Art Basel closed another successful edition this year. The headlines focused on strong sales, major collectors, museum attendance, and multimillion-dollar works changing hands. More than 90,000 visitors moved through the halls, alongside representatives from over 270 museums and foundations, reaffirming Basel's position as one of the most influential gatherings in the global art world.
Yet beyond the numbers, Basel continues to raise a more interesting question.
What separates an artwork from a designed object?
Walking through the fair, the distinction often feels less certain than the market would suggest. Sculptural furniture appears alongside contemporary art. Ceramics occupy the same visual territory as painting. Textiles leave the body and enter the gallery wall. The categories remain intact on paper, but increasingly blur in practice.
This tension feels particularly relevant today.
For generations, craft was often positioned as something functional, while art carried the language of authorship, uniqueness, and cultural value. Increasingly, contemporary makers are refusing that separation. Textile artists, ceramicists, jewellers, furniture designers, and material researchers are building practices that exist comfortably between disciplines.
Art Basel makes this visible at scale.
This year's edition reflected an art world that continues to expand beyond traditional mediums. Unlimited, curated for the first time by MoMA PS1's Ruba Katrib, brought together large-scale installations, immersive environments, performance, film, and sculpture. Elsewhere, Zero 10 made its European debut, highlighting digital and generative practices that challenge conventional definitions of artistic production altogether.

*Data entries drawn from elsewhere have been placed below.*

(** * nix-ai-help: the MCP socket test scripts and the VS Code diagnostic tool

    A shallow embedding of the Python scripts under [tests/mcp], [tests/vscode]
    and [tests/providers], and of [test-raw-socket.py] and
    [test-simple-socket.py].  The scripts talk JSON-RPC 2.0 to a server
    behind a Unix socket, inspect the host (process table, socket file,
    editor settings, editor extensions) and print what they find.

    Layout:
    - Python values and the dynamic operations the scripts apply to them;
    - [json.dumps];
    - the host: file system, external commands, the server's behaviour;
    - a monad for code that prints, raises, and may block for ever;
    - the scripts, one module per source file;
    - the properties. *)

From Stdlib Require Import ZArith String Ascii List Bool Lia DecimalString.
From stdpp Require Import base strings gmap.

Local Open Scope string_scope.
Local Set Warnings "-register-all".

(** ** Characters and strings

    A Python [str] is modelled as a [string] of code points below 256. *)

Definition LF : ascii := "010"%char.
Definition CR : ascii := "013"%char.
Definition DQUOTE : ascii := "034"%char.
Definition BACKSLASH : ascii := "092"%char.

Definition str1 (c : ascii) : string := String c EmptyString.

(** [needle in hay] on two strings. *)
Fixpoint contains (needle hay : string) : bool :=
  String.prefix needle hay ||
  match hay with
  | EmptyString => false
  | String _ rest => contains needle rest
  end.

(** [sep.join(parts)]. *)
Fixpoint join (sep : string) (parts : list string) : string :=
  match parts with
  | [] => EmptyString
  | [p] => p
  | p :: rest => p ++ sep ++ join sep rest
  end.

(** [str.isspace] on one code point below 256. *)
Definition is_space (c : ascii) : bool :=
  let n := nat_of_ascii c in
  (((9 <=? n) && (n <=? 13)) || ((28 <=? n) && (n <=? 32))
   || (n =? 133) || (n =? 160))%nat.

Fixpoint lstrip (s : string) : string :=
  match s with
  | EmptyString => EmptyString
  | String c rest => if is_space c then lstrip rest else s
  end.

Fixpoint rstrip (s : string) : string :=
  match s with
  | EmptyString => EmptyString
  | String c rest =>
      match rstrip rest with
      | EmptyString => if is_space c then EmptyString else str1 c
      | r => String c r
      end
  end.

(** [s.strip()]. *)
Definition strip (s : string) : string := rstrip (lstrip s).

(** [s.lower()] on the ASCII letters. *)
Definition lower_char (c : ascii) : ascii :=
  let n := nat_of_ascii c in
  if ((65 <=? n) && (n <=? 90))%nat then ascii_of_nat (n + 32) else c.

Fixpoint lower (s : string) : string :=
  match s with
  | EmptyString => EmptyString
  | String c rest => String (lower_char c) (lower rest)
  end.

(** The line boundaries [str.splitlines] knows among the code points below
    256: LF, CR, CR LF, VT, FF, FS, GS, RS and NEL. *)
Definition is_linebreak (c : ascii) : bool :=
  let n := nat_of_ascii c in
  (((10 <=? n) && (n <=? 13)) || ((28 <=? n) && (n <=? 30)) || (n =? 133))%nat.

Fixpoint splitlines_from (acc s : string) : list string :=
  match s with
  | EmptyString =>
      match acc with EmptyString => [] | _ => [acc] end
  | String c rest =>
      if is_linebreak c then
        acc :: match rest with
               | String c' rest' =>
                   if Ascii.eqb c CR && Ascii.eqb c' LF
                   then splitlines_from EmptyString rest'
                   else splitlines_from EmptyString rest
               | EmptyString => splitlines_from EmptyString rest
               end
      else splitlines_from (acc ++ str1 c) rest
  end.

(** [s.splitlines()]. *)
Definition splitlines (s : string) : list string :=
  splitlines_from EmptyString s.

(** [module_name.split('.')[-1]]. *)
Fixpoint last_component (acc s : string) : string :=
  match s with
  | EmptyString => acc
  | String c rest =>
      if Ascii.eqb c "."%char then last_component EmptyString rest
      else last_component (acc ++ str1 c) rest
  end.

(** The last character of a string, if any. *)
Fixpoint last_char (s : string) : option ascii :=
  match s with
  | EmptyString => None
  | String c EmptyString => Some c
  | String _ rest => last_char rest
  end.

(** [os.path.join(a, b)] for a relative [b]. *)
Definition path_join (a b : string) : string :=
  match last_char a with
  | None => b
  | Some c => if Ascii.eqb c "/"%char then a ++ b else a ++ "/" ++ b
  end.

(** The number of LF characters a string ends with. *)
Fixpoint leading_newlines (l : list ascii) : nat :=
  match l with
  | c :: rest => if Ascii.eqb c LF then S (leading_newlines rest) else 0
  | [] => 0
  end.

Definition trailing_newlines (s : string) : nat :=
  leading_newlines (rev (list_ascii_of_string s)).

Example strip_keeps_inner_blanks : strip "  12 34  " = "12 34". Proof. reflexivity. Qed.
Example splitlines_crlf :
  splitlines ("a" ++ str1 LF ++ str1 CR ++ str1 LF ++ "b" ++ str1 LF) = ["a"; EmptyString; "b"].
Proof. reflexivity. Qed.
Example trailing_newlines_counts_the_end : trailing_newlines ("a" ++ str1 LF ++ "b" ++ str1 LF ++ str1 LF) = 2%nat.
Proof. reflexivity. Qed.
Example last_component_of_a_module : last_component EmptyString "tests.mcp.test_mcp_protocol" = "test_mcp_protocol".
Proof. reflexivity. Qed.
Example path_join_adds_a_slash : path_join "/home/u" ".vscode" = "/home/u/.vscode". Proof. reflexivity. Qed.

(** ** Python values

    What [json.loads] can return, which is also what the request literals
    of the scripts are made of. *)

Inductive json : Type :=
  | JNull
  | JBool (b : bool)
  | JNum (n : Z)
  | JStr (s : string)
  | JArr (xs : list json)
  | JObj (kvs : list (string * json)).
Lemma sweep_retires_expired_witness :
  exists s',
    close_conns SampleMore.exiting
      (get_expired_conns Sample.srv (conn_socks SampleSweep.mixed) 20)
      SampleSweep.mixed = (s', Ok tt) /\
    Dict.get (conn_socks s') 11 = None /\
    Dict.get (conn_socks s') 12 = Some (SampleWorker.c2, 15).
Proof.
  destruct (sweep_retires_expired Sample.srv SampleMore.exiting
              SampleSweep.mixed 20 mixed_ok) as (s' & H1 & H2).
  - intros c _. reflexivity.
  - exists s'. split; [exact H1|]. split.
    + apply (H2 11%nat SampleWorker.c1 0 eq_refl). reflexivity.
    + apply (H2 12%nat SampleWorker.c2 15 eq_refl). vm_compute. discriminate.
Defined.

End SweepWitness.

(** ** stop and put: the calls they make *)

Section SentinelPuts.
Import Py ThreadPool.


End SentinelPuts.

Section StopCalling.
Import Py ThreadPool StopCalls.
Local Open Scope Q_scope.





(** X18: on a queue without a bound [put] never waits and never fails,
    whatever timeout is configured: the item, a sentinel included, goes to
    the end of the queue at once and [qsize] grows by one. *)
Theorem put_unbounded_never_waits p obj slot :
  (Queue.maxsize (_queue p) <= 0)%Z ->
  exists p',
    put p obj slot = Done p' 0 /\
    Queue.items (_queue p') = Queue.items (_queue p) ++ [obj] /\
    qsize p' = S (qsize p) /\
    _threads p' = _threads p.
Proof.
  intros Hq. unfold put, Queue.put.
  destruct (Z.ltb_spec 0 (Queue.maxsize (_queue p))); [lia|].
  eexists. split; [reflexivity|].
  unfold qsize, Queue.qsize. cbn. rewrite length_app. cbn.
  repeat split. lia.
Qed.

Lemma put_unbounded_never_waits_witness :
  exists p',
    put (Sample.pool 1 (-1) [0%nat]) None None = Done p' 0 /\
    qsize p' = 1%nat.
Proof.
  destruct (put_unbounded_never_waits (Sample.pool 1 (-1) [0%nat]) None None)
    as (p' & H1 & _ & H2 & _).
  - vm_compute. discriminate.
  - exists p'. split; [exact H1|exact H2].
Defined.

End StopCalling.

(** ** The ready flag *)

Section Readiness.
Import Py WorkerThread Turn.

Lemma log_close_stats_ready enabled now s s' r :
  log_close_stats enabled now s = (s', r) -> ready (self s') = ready (self s).
Proof.
  unfold log_close_stats. destruct enabled.
  - destruct (conn (self s)); [destruct (start_time (self s))|];
      intros [= <- _]; reflexivity.
  - intros [= <- _]. reflexivity.
Qed.

Lemma end_process_ready env c out s s' r :
  end_process env c out s = (s', r) -> ready (self s') = ready (self s).
Proof.
  destruct out as [cnt o]. unfold end_process. cbn [fst snd].
  unfold bind at 1, modify at 1.
  set (s0 := set_self _ s).
  assert (Hs0 : ready (self s0) = ready (self s)) by reflexivity.
  clearbody s0. unfold bind at 1.
  set (m := match o with Some e => _ | None => _ end).
  assert (Hm : forall s1 r1, m s0 = (s1, r1) -> ready (self s1) = ready (self s0)).
  { subst m. intros s1 r1 H. destruct o as [e|].
    - destruct (is_Exception e).
      + unfold bind, emit, pop_conn, Dict.pop in H. cbn in H.
        destruct (Dict.get (conn_socks s0) _); injection H as <- _; reflexivity.
      + injection H as <- _. reflexivity.
    - unfold modify in H. injection H as <- _. reflexivity. }
  clearbody m. destruct (m s0) as [s1 [[]|e]] eqn:E.
  - unfold bind.
    destruct (log_close_stats _ (t_close env c) s1) as [s2 [[]|e]] eqn:E2.
    + unfold modify. intros [= <- <-]. cbn.
      apply log_close_stats_ready in E2. rewrite E2, (Hm _ _ eq_refl). exact Hs0.
    + intros [= <- <-]. apply log_close_stats_ready in E2.
      rewrite E2, (Hm _ _ eq_refl). exact Hs0.
  - intros [= <- <-]. rewrite (Hm _ _ eq_refl). exact Hs0.
Qed.

Lemma leave_ready e s : ready (self (st (leave e s))) = ready (self s).
Proof. unfold leave. now destruct (is_Exception e). Qed.

Lemma step_ready srv env g th :
  ready (self (st th)) = true -> ready (self (st (step srv env g th))) = true.
Proof.
  destruct th as [p s]. unfold step. cbn [at_pc st]. intros H.
  destruct p as [| |rl|c rest| | | |e]; try exact H.
  - reflexivity.
  - destruct g as [|[c|]]; exact H.
  - destruct rl as [|sock rest]; [exact H|].
    unfold begin_process.
    destruct (Dict.get (conn_socks s) sock) as [[c t0]|].
    + unfold bind, modify, log_start_stats, emit, ret.
      destruct (enabled_at_start env c); exact H.
    + rewrite leave_ready. exact H.
  - destruct (end_process env c (communicate env c) s) as [s' [[]|e]] eqn:E;
      apply end_process_ready in E; cbn [continue_at];
      [|rewrite leave_ready]; cbn; congruence.
  - destruct (close_conns env _ s) as [s' [[]|e]] eqn:E;
      apply close_conns_keeps in E; destruct E as (E1 & _);
      cbn [continue_at]; [|rewrite leave_ready]; cbn; congruence.
Qed.

(** X19: a worker reports ready from its first move on (line 165) and
    never takes it back, whatever happens to it afterwards; before its
    first move it is not ready. *)
Theorem run_ready moves :
  ready (self (st (run moves))) = match moves with [] => false | _ => true end.
Proof.
  destruct moves as [|m moves]; [reflexivity|].
  unfold run. cbn [fold_left].
  assert (H : ready (self (st (step (fst (fst m)) (snd (fst m)) (snd m) init)))
              = true) by reflexivity.
  revert H. generalize (step (fst (fst m)) (snd (fst m)) (snd m) init).
  induction moves as [|m' moves IH]; intros th H; [exact H|].
  cbn [fold_left]. apply IH. now apply step_ready.
Qed.

End Readiness.

(** ** Statistics switched on or off during a call *)

Section Switching.
Import Py WorkerThread.

Lemma taking_both_owning :
  run SampleMore.taking_both = mkThread AtGet SampleWorker.owning.
Proof. reflexivity. Qed.

Lemma process_one_stats_switched_on_witness :
  exists s',
    run SampleMore.served_while_switched_on = mkThread (Crashed TypeError) s' /\
    Dict.get (conn_socks s') 11 = None /\
    Dict.get (conn_socks s') 12 = Some (SampleWorker.c2, 0%Q) /\
    log s' = Owned.retired SampleWorker.c1 /\
    conn (self s') = Some SampleWorker.c1.
Proof.
  destruct (process_one_stats_switched_on SampleMore.switched_on
              SampleWorker.owning 11 SampleWorker.c1 0%Q owning_ok
              eq_refl eq_refl eq_refl eq_refl)
    as (s' & _ & Hraised & _ & Hother & Hconn & _ & Hstep & _).
  - intros e H. injection H as <-. reflexivity.
  - exists s'. split.
    { unfold SampleMore.served_while_switched_on. rewrite run_app.
      rewrite taking_both_owning. cbn [fold_left].
      apply (Hstep Sample.srv Empty Empty [12]). }
    destruct (Hraised Error eq_refl) as [H1 H2].
    split; [exact H1|]. split; [rewrite (Hother 12); [reflexivity|discriminate]|].
    split; [exact H2|exact Hconn].
Defined.

(** Statistics switched off during the service of [c2]: the timer
    started at line 147 is not stopped, [self.conn] is cleared, and a
    sample of the byte figures or of a throughput taken from then on
    raises [AttributeError]. *)
Lemma stats_switched_off_leaves_timer :
  exists s',
    run (SampleMore.taking_both ++
         [(Sample.srv, SampleMore.switched_off, Empty);
          (Sample.srv, SampleMore.switched_off, Empty);
          (Sample.srv, SampleMore.switched_off, Empty)])
    = mkThread (InLoop []) s' /\
    conn (self s') = None /\
    start_time (self s') = Some 1%Q /\
    stat_Bytes_Read (self s') = Raise AttributeError /\
    stat_Read_Throughput (self s') 5 = Raise AttributeError.
Proof.
  eexists. split; [reflexivity|]. split; [reflexivity|].
  split; [reflexivity|]. split; reflexivity.
Qed.

End Switching.
(** Modelled from the spec: the instance of the engine interface that the
    functions of this module make up. *)
Definition engine : Engine := {|
  Expr := expr;
  Polynomial := polynomial;
  sympify := ref_sympify;
  Eq := fun l r => Ret (Rel l r);
  add := fun a b => Ret (mk_add a b);
  sub := fun a b => Ret (mk_sub a b);
  mul := fun a b => Ret (mk_mul a b);
  div := mk_div;
  pow := mk_pow;
  neg := fun a => Ret (mk_neg a);
  of_int := fun z => Num (qz z);
  simplify := fun e => Ret (normal_form e);
  expand := fun e => Ret (normal_form e);
  nsimplify := fun e => Ret (normal_form e);
  sqrt := ref_sqrt;
  N := fun e => Ret (normal_form e);
  Poly := ref_Poly;
  degree := ref_degree;
  all_coeffs := ref_all_coeffs;
  eq_zero := ref_eq_zero;
  lt_zero := ref_lt_zero;
  solve := ref_solve;
  diff := ref_diff;
  integrate := ref_integrate;
  pretty := expr_str;
  pretty_list := list_str;
  to_str := expr_str
|}.

End RefEngine.

(** ** Notions used in the statements *)

(** The order [sorted] uses. *)
Definition str_lt (a b : str) : Prop := str_ltb a b = true.

Definition letters (t : str) : Prop := Forall (fun c => is_letter c = true) t.

(** Nothing, or a first character that is not white space. *)
Definition no_space_first (s : str) : Prop :=
  match s with
  | [] => True
  | c :: _ => isspace c = false
  end.

(** Nothing, or a first character that is not a letter. *)
Definition no_letter_first (s : str) : Prop :=
  match s with
  | [] => True
  | c :: _ => is_letter c = false
  end.
(** X13. The result of [infer_words] has one entry per requested category,
    whatever the repetitions in the request; a category that [WORD_LISTS]
    does not know is answered with the empty list rather than an error;
    without a request the entries are the categories of [WORD_LISTS] in
    their order. *)
Theorem infer_words_categories (cs : gset (list Z)) (categories : list pystr) :
  NoDup (map fst (infer_words cs (Some categories)))
  /\ (forall c, c ∈ map fst (infer_words cs (Some categories)) <->
                c ∈ categories)
  /\ (forall c, c ∈ categories -> c ∉ map fst WORD_LISTS ->
                dict_get str_eqb c (infer_words cs (Some categories)) = Some [])
  /\ map fst (infer_words cs None) = map fst WORD_LISTS.
Proof.
  unfold infer_words. simpl default.
  destruct (infer_loop_keys cs categories []) as [Hnd Hkeys];
    [apply NoDup_nil_2|].
  split; [done|]. split; [|split].
  - intros c. rewrite Hkeys. simpl. rewrite elem_of_nil. tauto.
  - intros c Hin Hunknown. rewrite infer_loop_get, decide_True by done.
    unfold possible_words. by rewrite words_of_unknown.
  - rewrite infer_loop_keys_fresh; [done | | ].
    + apply (bool_decide_unpack _). vm_compute. exact I.
    + intros c _. simpl. apply not_elem_of_nil.
Qed.
(** * Prompter: the document normalizer, the merge engine and the library
      controller

    A shallow embedding of the data layer of the extension:
    - [normalizeDb], [mergeImported], [loadDb] and the [useLibrary]
      mutators of [src/App.tsx];
    - [parseHash] and [makeHash], the tag editor of [CreatePromptPage], the
      counts of [CategoriesPage] and the import of [DataPage], of the same
      file;
    - [worker_normalizeDb], [getDb] and [savePromptFromPage] of the
      background worker;
    - [makeTitle] of the content script.

    Conventions.
    - A JavaScript string is a [string] whose characters are code units (the
      one-byte range of them); [isWhiteSpace] is the ECMAScript WhiteSpace and
      LineTerminator set on that range.
    - A value produced by [JSON.parse] is a [value]; reading a property of
      [null] or [undefined] and calling something that is not a function
      raise [TypeError].
    - [new Date().toISOString()], [crypto.randomUUID()], [localeCompare],
      [toLowerCase] and [String(x)] belong to the platform: they are the
      variables of the sections below.  The clock and the id generator are
      read through a [World] that counts the calls made so far.
    - [chrome.storage.local] is a [Store]: the item under the key of the
      document, and which of the next reads and writes are rejected.
    - An [async] function is the segments between its [await]s; where
      other calls can run in between and it matters, each segment is a
      call of its own. *)

From Stdlib Require Import String Ascii List ZArith Bool Arith Lia DecimalString.
Import ListNotations.
Local Open Scope string_scope.
Local Open Scope list_scope.

(** ** Strings *)

Definition isWhiteSpace (c : ascii) : bool :=
  let n := nat_of_ascii c in
  ((9 <=? n)%nat && (n <=? 13)%nat) || (n =? 32)%nat || (n =? 160)%nat.

Fixpoint trimStart (s : string) : string :=
  match s with
  | EmptyString => EmptyString
  | String c r => if isWhiteSpace c then trimStart r else s
  end.

Fixpoint trimEnd (s : string) : string :=
  match s with
  | EmptyString => EmptyString
  | String c r =>
      match trimEnd r with
      | EmptyString => if isWhiteSpace c then EmptyString else String c EmptyString
      | r' => String c r'
      end
  end.

(** [String.prototype.trim] *)
Definition trim (s : string) : string := trimEnd (trimStart s).

(** A string is falsy exactly when it is empty. *)
Definition nonEmpty (s : string) : bool := negb (s =? "").

Definition trimmed (s : string) : Prop := trim s = s.

(** ** Exceptions and results *)

Inductive exn : Type :=
| TypeError
| Error (message : string).

Inductive outcome (A : Type) : Type :=
| Ok (a : A)
| Throw (e : exn).

Arguments Ok {A} a.
Arguments Throw {A} e.

(** ** Values read back from [JSON.parse] *)

#[warnings="-register-all"]
Inductive value : Type :=
| VUndefined
| VNull
| VBool (b : bool)
| VNum (n : Z)
| VStr (s : string)
| VArr (items : list value)
| VObj (props : list (string * value)).

Fixpoint lookup (k : string) (props : list (string * value)) : value :=
  match props with
  | [] => VUndefined
  | (k', v) :: rest => if k' =? k then v else lookup k rest
  end.

(** [v.k], for the property names the program reads (none of them is
    inherited from a prototype). *)
Definition get (v : value) (k : string) : outcome value :=
  match v with
  | VUndefined | VNull => Throw TypeError
  | VObj props => Ok (lookup k props)
  | _ => Ok VUndefined
  end.

(** [v?.k] *)
Definition getOpt (v : value) (k : string) : value :=
  match v with
  | VObj props => lookup k props
  | _ => VUndefined
  end.

(** [Boolean(v)] *)
Definition truthy (v : value) : bool :=
  match v with
  | VUndefined | VNull => false
  | VBool b => b
  | VNum n => negb (n =? 0)%Z
  | VStr s => nonEmpty s
  | VArr _ | VObj _ => true
  end.

Definition nullish (v : value) : bool :=
  match v with
  | VUndefined | VNull => true
  | _ => false
  end.

(** [v && typeof v === "object"] *)
Definition isObject (v : value) : bool :=
  match v with
  | VArr _ | VObj _ => true
  | _ => false
  end.

(** [a ?? b] *)
Definition orElse (a b : value) : value := if nullish a then b else a.

(** [a || b] *)
Definition orDefault (a b : value) : value := if truthy a then a else b.

(** [v.trim()] *)
Definition callTrim (v : value) : outcome string :=
  match v with
  | VStr s => Ok (trim s)
  | _ => Throw TypeError
  end.

(** [v?.trim() || d] *)
Definition trimOr (v : value) (d : string) : outcome string :=
  if nullish v then Ok d
  else match callTrim v with
       | Ok t => Ok (if nonEmpty t then t else d)
       | Throw e => Throw e
       end.

Fixpoint chars (s : string) : list value :=
  match s with
  | EmptyString => []
  | String c r => VStr (String c EmptyString) :: chars r
  end.

(** The elements [v] yields to [[...v]] and to [for (const x of v)]. *)
Definition iterate (v : value) : outcome (list value) :=
  match v with
  | VArr items => Ok items
  | VStr s => Ok (chars s)
  | _ => Throw TypeError
  end.

(** [v === s] for a string [s] *)
Definition isString (v : value) (s : string) : bool :=
  match v with
  | VStr s' => s' =? s
  | _ => false
  end.

(** ** [Map], keyed by strings, in insertion order *)

Definition Map (V : Type) : Type := list (string * V).

Definition map_has {V} (m : Map V) (k : string) : bool :=
  existsb (fun kv => fst kv =? k) m.

Fixpoint map_get {V} (m : Map V) (k : string) : option V :=
  match m with
  | [] => None
  | (k', v) :: rest => if k' =? k then Some v else map_get rest k
  end.

Fixpoint map_set {V} (m : Map V) (k : string) (v : V) : Map V :=
  match m with
  | [] => [(k, v)]
  | (k', v') :: rest =>
      if k' =? k then (k, v) :: rest else (k', v') :: map_set rest k v
  end.

Definition map_values {V} (m : Map V) : list V := map snd m.

(** [new Map(entries)] *)
Definition map_of {V} (entries : list (string * V)) : Map V :=
  fold_left (fun m kv => map_set m (fst kv) (snd kv)) entries [].

(** [m.has(v)] for an arbitrary value: only a string can be a key here. *)
Definition map_hasValue {V} (m : Map V) (v : value) : bool :=
  match v with
  | VStr s => map_has m s
  | _ => false
  end.

(** ** Sets and sorting *)

(** [Array.from(new Set(l))]: the first occurrence of each string, in order. *)
Fixpoint uniq (l : list string) : list string :=
  match l with
  | [] => []
  | x :: r => x :: filter (fun y => negb (y =? x)) (uniq r)
  end.

Section Sorting.
Variable cmp : string -> string -> comparison.

Fixpoint insertBy (x : string) (l : list string) : list string :=
  match l with
  | [] => [x]
  | y :: r =>
      match cmp x y with
      | Gt => y :: insertBy x r
      | _ => x :: l
      end
  end.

The city itself became part of the conversation. Through Parcours, site-specific installations extended into Basel's streets and public spaces, while museums across the region presented exhibitions ranging from Helen Frankenthaler and Pierre Huyghe to Cao Fei, Hella Jongerius, and Verner Panton. Together, they created a broader picture of contemporary culture - one where design, craft, technology, architecture, and art increasingly overlap.
What remains interesting for emerging designers is how these shifts affect the perception of making.
The object made by hand, the piece developed through material experimentation, the work that resists mass production - these qualities are increasingly valued across both design and art. Not because they are nostalgic, but because they offer something difficult to replicate: evidence of process, time, and individual perspective.
For a platform like HAY-HAY, Art Basel functions less as a market report and more as a cultural indicator. The fair reveals what institutions, collectors, and audiences are collectively paying attention to. This year, alongside established names and major sales, there was a growing appreciation for authorship, material knowledge, and work that sits between categories.
Perhaps that is the most interesting takeaway.
Not that art is becoming design, or design is becoming art. But that the boundaries separating them are becoming less important than the ideas, craftsmanship, and cultural value they share.